What is expected -> Wherever the string "reflexivity" occurs in a line of these records, report that line.
(Beginning of Information supplied)
(** X14 (bug6.c and bug5.cpp, [print_array]): for a slot that holds the
    elements [vs] and a range [0 <= start <= end < length vs], PRINT
    writes exactly the elements [start .. end] in order, each followed by
    a blank, and a newline; the table is not changed. *)
Theorem print_writes_the_range (idx start end_ : Z) (vs : list Z)
  (st6 : Bug6.state) (st5 : Bug5.state) :
  0 <= start <= end_ -> end_ < Z.of_nat (length vs) ->
  Z.of_nat (length vs) <= CInt.LONG_MAX ->
  (holds (Bug6.arrays st6) idx vs ->
   Bug6.print_array idx start end_ st6
   = Done (Bug6.print st6
             (row (slice start (end_ + 1 - start) vs) ++ String "010" "")))
  /\ (holds (Bug5.arrays st5) idx vs ->
      Bug5.print_array idx start end_ st5
      = Done (Bug5.cout st5 (row (slice start (end_ + 1 - start) vs) ++ Bug5.nl))).
Proof.
  intros Hse He Hn. split; intros Hh.
  - now apply Bug6More.print_array_holds.
  - now apply Bug5More.print_array_holds5.
Qed.

Lemma print_writes_the_range_witness :
  Bug6.print_array 0 1 2 two6 = Done (Bug6.print two6 ("2 3 " ++ String "010" "")).
Proof.
  assert (Hse : 0 <= 1 <= 2) by lia.
  assert (He : 2 < Z.of_nat (length [1; 2; 3])) by (cbn; lia).
  assert (Hn : Z.of_nat (length [1; 2; 3]) <= CInt.LONG_MAX)
    by (vm_compute; discriminate).
  assert (Hh : holds (Bug6.arrays two6) 0 [1; 2; 3]) by reflexivity.
  exact (proj1 (print_writes_the_range 0 1 2 [1; 2; 3] two6 two5 Hse He Hn) Hh).
Defined.

(** X15 (bug6.c and bug5.cpp, [splice_array]): when the destination
    holds [vd], the source holds [vs], the range [offset, offset + count)
    lies inside the source, the result has at least one element (so that
    [realloc] is asked for more than 0 bytes) and the allocator grants
    the larger block, the destination afterwards holds [vd] followed by
    that range of the source; every other slot and the output are as
    before. The source may be the destination itself. *)
Theorem splice_appends_the_range (heap_ok : nat -> Z -> bool)
  (dest src offset count : Z) (vd vs : list Z) (st6 : Bug6.state)
  (st5 : Bug5.state) :
  0 <= offset -> 0 <= count -> offset + count <= Z.of_nat (length vs) ->
  0 < Z.of_nat (length vd) + count ->
  Z.of_nat (length vd) + count <= 2 ^ 61 -> Z.of_nat (length vs) <= 2 ^ 61 ->
  (holds (Bug6.arrays st6) dest vd -> holds (Bug6.arrays st6) src vs ->
   heap_ok (Bug6.clock st6) ((Z.of_nat (length vd) + count) * CInt.sizeof_int) = true ->
   Bug6.splice_array heap_ok dest src offset count st6
   = Done (Bug6.mkState
             (put (Bug6.arrays st6) dest (array_of (vd ++ slice offset count vs)))
             (S (Bug6.clock st6)) (Bug6.stdout st6)))
  /\ (holds (Bug5.arrays st5) dest vd -> holds (Bug5.arrays st5) src vs ->
      heap_ok (Bug5.clock st5) ((Z.of_nat (length vd) + count) * CInt.sizeof_int)
      = true ->
      Bug5.splice_array heap_ok dest src offset count st5
      = Done (Bug5.mkState
                (put (Bug5.arrays st5) dest (array_of (vd ++ slice offset count vs)))
                (S (Bug5.clock st5)) (Bug5.stdout st5) (Bug5.stderr st5))).
Proof.
  intros Ho Hc Hoc Hpos Hs1 Hs2. split; intros Hd Hs Hheap.
  - now apply Bug6More.splice_array_holds.
  - now apply Bug5More.splice_array_holds5.
Qed.

Lemma splice_appends_the_range_witness :
  Bug6.splice_array generous 1 0 1 2 two6
  = Done (Bug6.mkState (put (Bug6.arrays two6) 1 (array_of [4; 5; 2; 3])) 3 "").
Proof.
  assert (Ho : 0 <= 1) by lia.
  assert (Hc : 0 <= 2) by lia.
  assert (Hoc : 1 + 2 <= Z.of_nat (length [1; 2; 3])) by (cbn; lia).
  assert (Hpos : 0 < Z.of_nat (length [4; 5]) + 2) by (cbn; lia).
  assert (Hs1 : Z.of_nat (length [4; 5]) + 2 <= 2 ^ 61) by (cbn; lia).
  assert (Hs2 : Z.of_nat (length [1; 2; 3]) <= 2 ^ 61) by (cbn; lia).
  assert (Hd : holds (Bug6.arrays two6) 1 [4; 5]) by reflexivity.
  assert (Hs : holds (Bug6.arrays two6) 0 [1; 2; 3]) by reflexivity.
  assert (Hh : generous (Bug6.clock two6)
                 ((Z.of_nat (length [4; 5]) + 2) * CInt.sizeof_int) = true)
    by reflexivity.
  exact (proj1 (splice_appends_the_range generous 1 0 1 2 [4; 5] [1; 2; 3]
                  two6 two5 Ho Hc Hoc Hpos Hs1 Hs2) Hd Hs Hh).
Defined.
(End of Information supplied)
Exercise solution ->
  assert (Hh : holds (Bug6.arrays two6) 0 [1; 2; 3]) by reflexivity.
  assert (Hd : holds (Bug6.arrays two6) 1 [4; 5]) by reflexivity.
  assert (Hs : holds (Bug6.arrays two6) 0 [1; 2; 3]) by reflexivity.
    by reflexivity.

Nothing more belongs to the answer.